From: Trond Myklebust <trondmy@hammerspace.com>
To: "linux-rdma@vger.kernel.org" <linux-rdma@vger.kernel.org>,
"linux-nfs@vger.kernel.org" <linux-nfs@vger.kernel.org>,
"chuck.lever@oracle.com" <chuck.lever@oracle.com>
Subject: Re: [PATCH v4 06/30] xprtrdma: Don't wake pending tasks until disconnect is done
Date: Mon, 17 Dec 2018 17:28:45 +0000 [thread overview]
Message-ID: <f080c79d6722ad339e47e20c6da72f9b0fc8a297.camel@hammerspace.com> (raw)
In-Reply-To: <20181217163953.24133.29214.stgit@manet.1015granger.net>
On Mon, 2018-12-17 at 11:39 -0500, Chuck Lever wrote:
> Transport disconnect processing does a "wake pending tasks" at
> various points.
>
> Suppose an RPC Reply is being processed. The RPC task that Reply
> goes with is waiting on the pending queue. If a disconnect wake-up
> happens before reply processing is done, that reply, even if it is
> good, is thrown away, and the RPC has to be sent again.
>
> This window apparently does not exist for socket transports because
> there is a lock held while a reply is being received which prevents
> the wake-up call until after reply processing is done.
>
> To resolve this, all RPC replies being processed on an RPC-over-RDMA
> transport have to complete before pending tasks are awoken due to a
> transport disconnect.
>
> Callers that already hold the transport write lock may invoke
> ->ops->close directly.

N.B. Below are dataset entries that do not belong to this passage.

(** The number of lines [format_records] prints: one in one-line mode, and
    otherwise one per record. *)
Theorem format_records_line_count (r : Record.obj) (records : list Record.obj)
    (qop : string) (args : Args.obj) (custom_match : bool)
    (out out' : list string) (rs' : list Record.obj) :
  format_records (r :: records) qop args custom_match out = Ok (out', rs') ->
  length rs' = S (length records)
  /\ length out'
     = (length out + if Args.oneline args then 1 else S (length records))%nat.
Proof.
  unfold format_records. cbn [length Nat.ltb Nat.leb].
  destruct (Args.oneline args).
  - destruct (formats_all (r :: records) (Args.gseq args)) as [[ls rs]|] eqn:E;
      simpl; [|discriminate].
    intros [= <- <-]. destruct (formats_all_length _ _ _ _ E) as [_ H].
    rewrite length_app. simpl in *. lia.
  - rewrite format_each_lines.
    destruct (formats_all (r :: records) (Args.gseq args)) as [[ls rs]|] eqn:E;
      simpl; [|discriminate].
    intros [= <- <-]. destruct (formats_all_length _ _ _ _ E) as [H1 H2].
    rewrite length_app, length_map. simpl in *. lia.
Qed.

Lemma format_records_line_count_witness :
  exists out' rs',
    format_records [Record.init true; Record.init false] "q"
                   (Args.mk false false false 0 false) false []
    = Ok (out', rs')
    /\ length out' = 2%nat.
Proof.
  destruct (format_records [Record.init true; Record.init false] "q"
              (Args.mk false false false 0 false) false [])
    as [[out' rs']|] eqn:E; [|vm_compute in E; discriminate E].
  exists out', rs'. split; [reflexivity|].
  apply (format_records_line_count _ _ _ _ _ _ _ _ E).
Defined.

(** A query without records prints exactly one line, that of a fresh record
    whose info is "no_valid_transcript_found", under the label of the query,
    and never fails. *)
Theorem format_records_not_found (qop : string) (args : Args.obj)
    (custom_match : bool) (out : list string) :
  let fqop := if Args.custom args && negb custom_match
              then "*" +:+ qop else qop in
  format_records [] qop args custom_match out
  = Ok (out ++ [(if str_truthy fqop then fqop +:+ Record.tab else "")
                  +:+ "." +:+ Record.tab +:+ "." +:+ Record.tab +:+ "."
                  +:+ Record.tab +:+ "././." +:+ Record.tab +:+ "."
                  +:+ Record.tab +:+ "no_valid_transcript_found"
                  +:+ (if Args.gseq args
                       then Record.tab +:+ "." +:+ Record.tab +:+ "."
                              +:+ Record.tab +:+ Record.long_msg
                              +:+ Record.tab +:+ Record.long_msg
                       else "")],
        []).
Proof.
  intros fqop. unfold format_records, Record.format. fold fqop.
  cbn [length Nat.ltb Nat.leb].
  destruct (Args.gseq args), (str_truthy fqop); reflexivity.
Qed.
(** * CRIU support natives of OpenJ9 (runtime/criusupport/criusupport.c)

    A shallow embedding of the JNI natives behind
    [org.eclipse.openj9.criu.CRIUSupport]: the two queries
    [isCRIUSupportEnabledImpl] and [isCheckpointAllowed], the string helper
    [getNativeString] and the checkpoint entry point [checkpointJVMImpl]
    with its goto-based unwinding.

    The file is modelled as compiled for Linux ([LINUX] defined).
    Everything the C code obtains from outside (the JNI, the VM's internal
    functions, the port library, libc and libcriu) is scripted: each call
    site reads the value the call returned from a record.  Every call site
    is executed at most once per invocation, so a record of per-site
    results describes any single run.  The calls the code makes are
    logged, oldest first, in the [events] field of the thread.  Of the
    effects of these calls on the thread only the ones this file itself
    makes are modelled: an exception that a hook leaves pending would
    change the throwable of the result, not its type. *)

From Stdlib Require Import ZArith List Bool Lia String.
From ExtLib Require Import Structures.Monad Data.Monads.StateMonad.
Import ListNotations.
Import MonadNotation.
Local Open Scope Z_scope.
Local Open Scope monad_scope.

(** ** Data model *)

(** The six static fields of [CRIUSupport$CRIUResultType].  A [jfieldID]
    held in the C variable [resultType] is represented by the name of the
    VM slot ([vm->criuSupportSuccess], ...) it was loaded from. *)
Inductive CRIUResultType : Type :=
| SUCCESS
| UNSUPPORTED_OPERATION
| INVALID_ARGUMENTS
| SYSTEM_CHECKPOINT_FAILURE
| JVM_CHECKPOINT_FAILURE
| JVM_RESTORE_FAILURE.

(** NLS messages of the internal errors raised in this file. *)
Inductive NLSMessage : Type :=
| J9NLS_JCL_CRIU_FAILED_TO_CONVERT_JAVA_STRING
| J9NLS_JCL_CRIU_FAILED_TO_OPEN_DIR
| J9NLS_JCL_CRIU_INIT_FAILED
| J9NLS_JCL_CRIU_DUMP_FAILED
| J9NLS_JCL_CRIU_FAILED_TO_CLOSE_DIR.

(** What [currentThread->currentException] can be set to here. *)
Inductive Exception : Type :=
| NativeOutOfMemoryError
| InternalError (msg : NLSMessage) (arg : Z).

(** The three path arguments of [checkpointJVMImpl]. *)
Inductive PathArg : Type := ImagesDir | LogFile | WorkDir.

Others use a generic helper that schedules
> a close when the write lock can be taken safely.
>
> Signed-off-by: Chuck Lever <chuck.lever@oracle.com>
> ---
> include/linux/sunrpc/xprt.h | 1 +
> net/sunrpc/xprt.c | 19
> +++++++++++++++++++
> net/sunrpc/xprtrdma/backchannel.c | 13 +++++++------
> net/sunrpc/xprtrdma/svc_rdma_backchannel.c | 8 +++++---
> net/sunrpc/xprtrdma/transport.c | 16 ++++++++++------
> net/sunrpc/xprtrdma/verbs.c | 5 ++---
> 6 files changed, 44 insertions(+), 18 deletions(-)
>
> diff --git a/include/linux/sunrpc/xprt.h
> b/include/linux/sunrpc/xprt.h
> index a4ab4f8..ee94ed0 100644
> --- a/include/linux/sunrpc/xprt.h
> +++ b/include/linux/sunrpc/xprt.h
> @@ -401,6 +401,7 @@ static inline __be32
> *xprt_skip_transport_header(struct rpc_xprt *xprt, __be32 *
> bool xprt_request_get_cong(struct rpc_xprt *xprt,
> struct rpc_rqst *req);
> void xprt_disconnect_done(struct rpc_xprt *xprt);
> void xprt_force_disconnect(struct rpc_xprt *xprt);
> +void xprt_disconnect_nowake(struct rpc_xprt *xprt);
> void xprt_conditional_disconnect(struct rpc_xprt
> *xprt, unsigned int cookie);
>
> bool xprt_lock_connect(struct rpc_xprt *, struct
> rpc_task *, void *);
> diff --git a/net/sunrpc/xprt.c b/net/sunrpc/xprt.c
> index ce92700..afe412e 100644
> --- a/net/sunrpc/xprt.c
> +++ b/net/sunrpc/xprt.c
> @@ -685,6 +685,25 @@ void xprt_force_disconnect(struct rpc_xprt
> *xprt)
> }
> EXPORT_SYMBOL_GPL(xprt_force_disconnect);
>
> +/**
> + * xprt_disconnect_nowake - force a call to xprt->ops->close
> + * @xprt: transport to disconnect
> + *
> + * The caller must ensure that xprt_wake_pending_tasks() is
> + * called later.
> + */
> +void xprt_disconnect_nowake(struct rpc_xprt *xprt)
> +{
> + /* Don't race with the test_bit() in xprt_clear_locked() */
> + spin_lock_bh(&xprt->transport_lock);
> + set_bit(XPRT_CLOSE_WAIT, &xprt->state);
> + /* Try to schedule an autoclose RPC call */
> + if (test_and_set_bit(XPRT_LOCKED, &xprt->state) == 0)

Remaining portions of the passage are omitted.